Les indicateurs s’adressent uniquement aux médecins détenteur du code de compétence 000, 001, 002, 003, 004, 005, 006, 008 ou 009.
La Belgique est l’un des pays qui consomme le plus d’antibiotiques au sein de l’UE. L’introduction de ces nouveaux indicateurs répond aux recommandations de la Cour des comptes (décembre 2022 -) et aux objectifs fixés par les ministres européens de la santé publique, dont le ministre Frank Vandenbroucke, de réduire substantiellement la consommation humaine d'antibiotiques d'ici 2030 (juin 2023).
Les directives existantes basées sur les résultats des enquêtes incluses dans les « rapports Eurobaromètre » et validées par l’ECDC (Centre européen de prévention et de contrôle des maladies) et les recommandations de la BAPCOC (Commission belge de coordination de la politique antibiotique) sont à la base de la détermination du seuil de justification des indicateurs. Au moins 40 % des antibiotiques prescrits s’avèrent superflus.
Même si chaque indicateur peut avoir un impact budgétaire, leur objectif n’est en aucun cas économique. Des économies seront réalisées dans certains cas de figure et dans d’autres cas des dépenses supplémentaires pour des soins plus adaptés seront nécessaires. Si des ressources venaient toutefois à être libérées, elles seraient investies dans les soins de santé.
La réduction des dépenses annuelles de l’assurance maladie est estimée à 15,4 millions d'euros au maximum dans le cas de ces nouveaux indicateurs. Les dépenses propres pour les patients pourraient diminuer de 9,6 millions d’euros.

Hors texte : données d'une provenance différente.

(* ===== verification/PoolAccount.v ===== *)
(** The thread pool ([ThreadPool.v]) accounts for every task it accepts: the task is in
    exactly one place, tasks are taken in the order they were queued, and a task that
    waits expires only after its deadline, with one call of its callback. *)

From S2P Require Import Prelude ThreadPool.
#[local] Open Scope tlss_scope.

(** ** Counting *)

Definition cnt (x : Z) (l : list Z) : Z := Z.of_nat (count_occ Z.eq_dec l x).

Lemma cnt_nil x : cnt x [] = 0.
Proof. done. Qed.
Lemma cnt_app x l k : cnt x (l ++ k) = cnt x l + cnt x k.
Proof. unfold cnt. rewrite count_occ_app. lia. Qed.
Lemma cnt_cons x y l : cnt x (y :: l) = cnt x [y] + cnt x l.
Proof. apply (cnt_app x [y]). Qed.
Lemma cnt_permutation l k : (∀ x, cnt x l = cnt x k) → l ≡ₚ k.
Proof. intros H. apply (Permutation_count_occ Z.eq_dec). intros x. specialize (H x). unfold cnt in H. lia. Qed.

(** What the elements of a list hold together. *)
Definition tally {A} (f : A → list Z) (x : Z) (l : list A) : Z := cnt x (l ≫= f).

Lemma tally_nil {A} (f : A → list Z) x : tally f x [] = 0.
Proof. done. Qed.
Lemma tally_app {A} (f : A → list Z) x l k : tally f x (l ++ k) = tally f x l + tally f x k.
Proof. unfold tally. by rewrite bind_app, cnt_app. Qed.
Lemma tally_one {A} (f : A → list Z) x a : tally f x [a] = cnt x (f a).
Proof. unfold tally. cbn. by rewrite app_nil_r. Qed.
Lemma tally_cons {A} (f : A → list Z) x a l : tally f x (a :: l) = cnt x (f a) + tally f x l.
Proof. unfold tally. cbn. by rewrite cnt_app. Qed.

Lemma tally_insert {A} (f : A → list Z) x l i a b :
  l !! i = Some a → tally f x (<[i := b]> l) = tally f x l - cnt x (f a) + cnt x (f b).
Proof.
  intros Hi. rewrite <-(take_drop_middle l i a Hi) at 2. rewrite (insert_take_drop l i b) by (by eapply lookup_lt_Some).
  rewrite !tally_app, !tally_cons. lia.
Qed.

Lemma tally_delete {A} (f : A → list Z) x l i a :
  l !! i = Some a → tally f x (delete i l) = tally f x l - cnt x (f a).
Proof.
  intros Hi. rewrite <-(take_drop_middle l i a Hi) at 2. rewrite delete_take_drop, !tally_app, tally_cons. lia.
Qed.

Lemma tally_map {A} (f : A → list Z) (g : A → A) x l : (∀ a, f (g a) = f a) → tally f x (map g l) = tally f x l.
Proof. intros Hg. induction l as [|a l IH]; [done|]. cbn. by rewrite !tally_cons, IH, Hg. Qed.

Definition self (x : Z) : list Z := [x].
Lemma tally_self x l : tally self x l = cnt x l.
Proof. induction l as [|a l IH]; [done|]. by rewrite tally_cons, IH, cnt_cons. Qed.

(** ** Where tasks and callbacks are *)

Definition worker_task (w : Worker) : list Z := match w with WCallbacks _ t | WRunning t => [t] | _ => [] end.
Definition worker_calls (w : Worker) : list Z := match w with WCallbacks c _ => c | _ => [] end.
Definition deadline_calls (t : DeadlineThread) : list Z := match t with DCallback c => [c] | _ => [] end.
Definition pending_id (w : PendingTask) : list Z := [pt_task w].
Definition expired_id (e : PendingTask * Z) : list Z := [pt_task e.1].
Definition expired_call (e : PendingTask * Z) : list Z := if on_timeout e.1 then [pt_task e.1] else [].

Lemma callbacks_tally x ex : cnt x (callbacks_of ex) = tally expired_call x ex.
Proof.
  induction ex as [|[w now] ex IH]; [done|]. rewrite tally_cons, <-IH. unfold callbacks_of, expired_call. cbn.
  destruct (on_timeout w); [apply cnt_cons|done].
Qed.

Record account (p : Pool) : Prop := {
  ac_tasks x : cnt x (accepted p) =
    cnt x (finished p) + tally worker_task x (_threads p) + cnt x (inline_tasks p) + cnt x (_queue p)
    + tally pending_id x (_waiters p) + tally expired_id x (expired p) + tally pending_id x (dropped p);
  ac_calls x : tally expired_call x (expired p) =
    cnt x (called p) + tally worker_calls x (_threads p) + cnt x (deadline_calls (_deadline_thread p));
  ac_fifo : enqueued p = taken p ++ _queue p;
  ac_late : Forall (λ e, deadline e.1 <= e.2) (expired p)
}.

(** ** Notifications hold nothing *)

Section Notifications.
Context (f : Worker → list Z) (Hf : f WAsleep = f WReady).

Lemma tally_wake x ws : tally f x (map wake ws) = tally f x ws.
Proof. apply tally_map. by intros []. Qed.

Lemma tally_wake_first x ws : tally f x (wake_first ws) = tally f x ws.
Proof.
  induction ws as [|w ws IH]; [done|].
  destruct w; cbn [wake_first]; rewrite !tally_cons, ?IH; try done. by rewrite Hf.
Qed.

Lemma tally_notify x pick ws : tally f x (notify_worker pick ws) = tally f x ws.
Proof.
  unfold notify_worker. destruct (ws !! pick) as [[]|] eqn:E; try apply tally_wake_first.
  rewrite (tally_insert f x ws pick WAsleep) by done. rewrite Hf. lia.
Qed.
End Notifications.

Lemma wake_deadline_calls t : deadline_calls (wake_deadline t) = deadline_calls t.
Proof. by destruct t. Qed.

(** ** The loop over the tasks that wait *)

Record promoted (max : Z) (queue : list Z) (waiters : list PendingTask)
    (q : list Z) (ws : list PendingTask) (ex : list (PendingTask * Z)) : Prop := {
  pr_queue : ∃ more, q = queue ++ more;
  pr_tasks x : cnt x queue + tally pending_id x waiters = cnt x q + tally pending_id x ws + tally expired_id x ex;
  pr_late : Forall (λ e, deadline e.1 <= e.2) ex;
  pr_rest : ws `suffix_of` waiters;
  pr_full : ws = [] ∨ 0 < max → ws = [] ∨ max <= ♯q;
  pr_bound : 0 < max → ♯queue <= max → ♯q <= max
}.

Lemma promote_spec max clocks queue waiters q ws ex :
  promote max clocks queue waiters = (q, ws, ex) → promoted max queue waiters q ws ex.
Proof.
  revert clocks queue q ws ex. induction waiters as [|w rest IH]; intros clocks queue q ws ex; cbn [promote].
  { intros [= <- <- <-]. split; try done; [exists []; by rewrite app_nil_r|intros x; rewrite !tally_nil; lia|by left]. }
  destruct ((0 <? max) && (♯queue <? max)) eqn:Hroom; cbn [negb].
  2:{ intros [= <- <- <-]. split; try done; [exists []; by rewrite app_nil_r|intros x; rewrite !tally_nil; lia|].
      apply andb_false_iff in Hroom. intros [?|?]; [by left|right; lia]. }
  apply andb_true_iff in Hroom as [Hm Hq]. destruct (deadline w <=? default 0 (head clocks)) eqn:Hd.
  - destruct (promote max (tail clocks) queue rest) as [[q' ws'] ex'] eqn:E. intros [= <- <- <-].
    destruct (IH _ _ _ _ _ E) as [Pq Pt Pl Pr Pf Pb]. split; try done.
    + intros x. rewrite !tally_cons. specialize (Pt x). change (expired_id (w, _)) with (pending_id w). lia.
    + constructor; [cbn; lia|done].
    + by apply suffix_cons_r.
  - intros E. destruct (IH _ _ _ _ _ E) as [(more & ->) Pt Pl Pr Pf Pb]. split; try done.
    + exists ([pt_task w] ++ more). by rewrite (assoc_L (++)).
    + intros x. rewrite tally_cons. specialize (Pt x). rewrite cnt_app in Pt. change (pending_id w) with [pt_task w]. lia.
    + by apply suffix_cons_r.
    + intros Hmax _. apply Pb; [done|]. rewrite Zlen_app, Zlen_cons, Zlen_nil. lia.
Qed.

Lemma min_element_spec best w i ws k e :
  min_element best w i ws = (k, e) →
  (k = best ∧ e = w ∨ (i <= k)%nat ∧ ws !! (k - i)%nat = Some e)
  ∧ deadline e <= deadline w ∧ Forall (λ x, deadline e <= deadline x) ws.
Proof.
  revert best w i. induction ws as [|x ws IH]; intros best w i; cbn [min_element].
  { intros [= <- <-]. split; [by left|]. split; [lia|done]. }
  assert (∀ k, (S i <= k)%nat → ws !! (k - S i)%nat = Some e → (i <= k)%nat ∧ (x :: ws) !! (k - i)%nat = Some e) as Hnext.
  { intros k' Hk He. split; [lia|]. by replace (k' - i)%nat with (S (k' - S i)) by lia. }
  destruct (deadline x <? deadline w) eqn:E; intros (Hw & Hd & Hf)%IH.
  - split; [|split; [lia|by constructor]]. right. destruct Hw as [[-> ->]|[? ?]]; [|by apply Hnext].
    split; [lia|]. by replace (i - i)%nat with 0%nat by lia.
  - split; [|split; [lia|constructor; [lia|done]]]. destruct Hw as [?|[? ?]]; [by left|right; by apply Hnext].
Qed.

(** It is one of the tasks that wait, and none of them is due earlier. *)
Lemma min_element_least w ws k e :
  min_element 0 w 1 ws = (k, e) → (w :: ws) !! k = Some e ∧ Forall (λ x, deadline e <= deadline x) (w :: ws).
Proof.
  intros (Hw & Hd & Hf)%min_element_spec. split; [|by constructor].
  destruct Hw as [[-> ->]|[Hk He]]; [done|]. destruct k as [|k]; [lia|]. cbn. by replace (S k - 1)%nat with k in He by lia.
Qed.

(** ** Every step keeps the account *)

(** The fields that count. *)
Ltac pool_fields :=
  cbn [accepted finished inline_tasks _queue _waiters expired dropped called enqueued taken _threads _deadline_thread
       log set_threads set_workers set_submitters set_deadline_thread set_queue set_inline set_state set_config reject] in *.

Lemma same_account p p' :
  accepted p' = accepted p → finished p' = finished p → inline_tasks p' = inline_tasks p → _queue p' = _queue p →
  _waiters p' = _waiters p → expired p' = expired p → dropped p' = dropped p → called p' = called p →
  enqueued p' = enqueued p → taken p' = taken p →
  (∀ x, tally worker_task x (_threads p') = tally worker_task x (_threads p)) →
  (∀ x, tally worker_calls x (_threads p') = tally worker_calls x (_threads p)) →
  deadline_calls (_deadline_thread p') = deadline_calls (_deadline_thread p) → account p → account p'.
Proof.
  intros E1 E2 E3 E4 E5 E6 E7 E8 E9 E10 Ht Hc Hd [T C F L].
  split; [intros x; rewrite Ht|intros x; rewrite Hc, Hd|..]; rewrite ?E1, ?E2, ?E3, ?E4, ?E5, ?E6, ?E7, ?E8, ?E9, ?E10; auto.
Qed.

(** A worker that goes on without a task. *)
Lemma idle_account p i w w' :
  _threads p !! i = Some w → worker_task w' = worker_task w → worker_calls w' = worker_calls w →
  account p → account (set_workers (<[i := w']> (_threads p)) p).
Proof.
  intros Hi Ht Hc. apply same_account; try done; intros x; pool_fields.
  - rewrite (tally_insert worker_task x _ i w) by done. rewrite Ht. lia.
  - rewrite (tally_insert worker_calls x _ i w) by done. rewrite Hc. lia.
Qed.

Lemma reject_account p : account p → account (reject p).
Proof. by apply same_account. Qed.

Lemma submitters_account ss p : account p → account (set_submitters ss p).
Proof. by apply same_account. Qed.

Lemma enqueue_account pick task p : account p → account (enqueue pick task p).
Proof.
  intros [T C F L]. unfold enqueue. split; pool_fields; rewrite ?app_nil_r; [| |by rewrite F, (assoc_L (++))|done].
  - intros x. rewrite !cnt_app, tally_notify by done. specialize (T x). lia.
  - intros x. rewrite tally_notify by done. apply C.
Qed.

Lemma inline_account task p : account p → account (run_inline task p).
Proof.
  intros [T C F L]. unfold run_inline. split; pool_fields; rewrite ?app_nil_r; try done.
  intros x. rewrite !cnt_app. specialize (T x). lia.
Qed.

Lemma inline_end_account p k task n :
  inline_tasks p !! k = Some task → account p →
  account (log [] [] [] [task] [] [] [] (set_inline n (delete k (inline_tasks p)) p)).
Proof.
  intros Hk [T C F L]. split; pool_fields; rewrite ?app_nil_r; try done. intros x. specialize (T x).
  rewrite cnt_app, <-(tally_self x (delete k _)), (tally_delete self x _ k task), tally_self by done. unfold self. lia.
Qed.

Lemma waiting_account w p :
  account p →
  account (log [pt_task w] [] [] [] [] [] [] (set_deadline_thread (wake_deadline (_deadline_thread p))
             (set_queue (_queue p) (_waiters p ++ [w]) p))).
Proof.
  intros [T C F L]. split; pool_fields; rewrite ?app_nil_r, ?wake_deadline_calls; try done.
  intros x. rewrite cnt_app, tally_app, tally_one. specialize (T x). unfold pending_id at 2. lia.
Qed.

Lemma take_account i clocks pick p : _threads p !! i = Some WReady → account p → account (take i clocks pick p).
Proof.
  intros Hi A. unfold take. destruct (_queue p) as [|task rest] eqn:Hq.
  { eapply idle_account; [done| | |done]; by destruct (bool_decide _). }
  destruct (promote _ clocks rest _) as [[q ws] ex] eqn:E. destruct (promote_spec _ _ _ _ _ _ _ E) as [(more & ->) Pt Pl _ _ _].
  destruct A as [T C F L]. rewrite Hq in *. set (p1 := set_queue _ _ _).
  assert (account (log [] more [task] [] ex [] [] p1)) as Hp1.
  { unfold p1. split; pool_fields; rewrite ?app_nil_r.
    - intros x. rewrite (tally_insert worker_task x _ i WReady), tally_app by done. cbn [worker_task]. rewrite cnt_nil.
      specialize (T x). rewrite cnt_cons in T. specialize (Pt x). lia.
    - intros x. rewrite (tally_insert worker_calls x _ i WReady), tally_app by done. cbn [worker_calls].
      rewrite cnt_nil, callbacks_tally. specialize (C x). lia.
    - rewrite F, <-!(assoc_L (++)). done.
    - by apply Forall_app. }
  rewrite drop_app_length. destruct (_ && _); [|done].
  change (account (set_submitters (notify_submitter pick (submitters p1)) (log [] more [task] [] ex [] [] p1))).
  by apply submitters_account.
Qed.

Lemma called_account i c rest task p :
  _threads p !! i = Some (WCallbacks (c :: rest) task) → account p →
  account (log [] [] [] [] [] [c] [] (set_workers (<[i := WCallbacks rest task]> (_threads p)) p)).
Proof.
  intros Hi [T C F L]. split; pool_fields; rewrite ?app_nil_r; try done; intros x.
  - rewrite (tally_insert worker_task x _ i (WCallbacks (c :: rest) task)) by done. specialize (T x). cbn [worker_task]. lia.
  - rewrite cnt_app, (tally_insert worker_calls x _ i (WCallbacks (c :: rest) task)) by done. specialize (C x).
    cbn [worker_calls]. rewrite (cnt_cons x c rest). lia.
Qed.

Lemma finished_account i task p :
  _threads p !! i = Some (WRunning task) → account p →
  account (log [] [] [] [task] [] [] [] (set_workers (<[i := WReady]> (_threads p)) p)).
Proof.
  intros Hi [T C F L]. split; pool_fields; rewrite ?app_nil_r; try done; intros x.
  - rewrite cnt_app, (tally_insert worker_task x _ i (WRunning task)) by done. specialize (T x). cbn [worker_task].
    rewrite cnt_nil. lia.
  - rewrite (tally_insert worker_calls x _ i (WRunning task)) by done. specialize (C x). cbn [worker_calls]. lia.
Qed.

Lemma expire_account k e now p :
  _waiters p !! k = Some e → deadline e <= now → deadline_calls (_deadline_thread p) = [] → account p →
  account (log [] [] [] [] [(e, now)] [] []
    (set_deadline_thread (if on_timeout e then DCallback (pt_task e) else DReady) (set_queue (_queue p) (delete k (_waiters p)) p))).
Proof.
  intros Hk Hd Hc [T C F L]. split; pool_fields; rewrite ?app_nil_r; try done.
  - intros x. rewrite (tally_delete pending_id x _ k e), tally_app, tally_one by done. specialize (T x).
    change (expired_id (e, now)) with (pending_id e). lia.
  - intros x. rewrite tally_app, tally_one. specialize (C x). rewrite Hc in C. unfold expired_call at 2. cbn [fst].
    destruct (on_timeout e); cbn [deadline_calls] in *; rewrite ?cnt_nil in *; lia.
  - apply Forall_app. split; [done|]. by constructor.
Qed.

Lemma callback_account task p :
  _deadline_thread p = DCallback task → account p →
  account (log [] [] [] [] [] [task] [] (set_deadline_thread DReady p)).
Proof.
  intros Hd [T C F L]. split; pool_fields; rewrite ?app_nil_r; try done. intros x. rewrite cnt_app. specialize (C x).
  rewrite Hd in C. cbn [deadline_calls] in *. rewrite cnt_nil. lia.
Qed.

Lemma stop_account p l :
  account p →
  account (let p := log [] [] [] [] [] [] (_waiters p) (set_queue (_queue p) [] (set_state k_stopping l p)) in
    set_threads (map wake (_threads p)) (wake_deadline (_deadline_thread p)) (map rouse (submitters p)) p).
Proof.
  intros [T C F L]. split; pool_fields; rewrite ?app_nil_r, ?wake_deadline_calls; try done; intros x; rewrite tally_wake by done.
  - rewrite tally_app, tally_nil. specialize (T x). lia.
  - apply C.
Qed.

Lemma start_account p n t s l :
  _threads p = [] → deadline_calls (_deadline_thread p) = [] → deadline_calls t = [] → account p →
  account (set_state s l (set_threads (replicate n WInit) t (submitters p) p)).
Proof.
  intros Hn Hd Ht. assert (∀ f : Worker → list Z, f WInit = [] → ∀ x, tally f x (replicate n WInit) = 0) as Hr.
  { intros f Hf x. induction n as [|m IH]; [done|]. cbn. rewrite tally_cons, IH, Hf. done. }
  apply same_account; try done; pool_fields; rewrite ?Hn; [intros x; by apply Hr..|]. congruence.
Qed.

L’introduction d’indicateurs avec un seuil de justification ne représente qu’un des leviers pour lutter contre l’usage superflu d’antibiotiques. Des mesures d’accompagnement supplémentaires seront donc développées au sein des diverses administrations de soins de santé (INAMI, AFMPS, SPF Santé publique, etc.).
Il s'agit notamment de l'obligation de délivrer des antibiotiques et d'en fixer le prix unitaire, dont le déploiement est prévu d'ici à la fin de l'année 2024.
En outre, les médecins prescripteurs bénéficieront d'un soutien supplémentaire grâce à la mise à disposition d'outils pour maximiser le respect des lignes directrices.
Bien entendu, toute personne nécessitant un traitement antibiotique le recevra. La liberté thérapeutique du médecin reste intacte.
La motivation pour justifier le recours à ces indicateurs est décrite en détails dans le dossier du CNPQ.
Comment sensibilisons-nous les médecins ?
Lorsque les indicateurs ont été publiés au Moniteur belge, notre SECM a envoyé une lettre de sensibilisation aux médecins concernés à propos du respect des indicateurs.
En juillet 2024, notre SECM a envoyé un feedback individuel aux médecins généralistes ayant prescrit au moins un antibiotique remboursé par l’assurance soins de santé au cours des 5 dernières années, c’est-à-dire avant la publication des indicateurs. Les médecins généralistes n’ont donc pas eu l’occasion d’adapter leurs habitudes de prescription avant de recevoir notre courrier. Ce feedback leur permet néanmoins de se situer par rapport aux indicateurs et aux autres médecins généralistes. Ils peuvent ainsi adapter leur comportement de prescription si nécessaire.
Nous évaluerons le respect des indicateurs chaque année, au plus tôt un an après l’envoi de notre courrier de feedback individuel. Lorsqu’un médecin dépasse le seuil de justification, le SECM pourra lui demander des explications. Dans la mesure où les indicateurs ne sont pas absolus, des exceptions motivées restent possibles.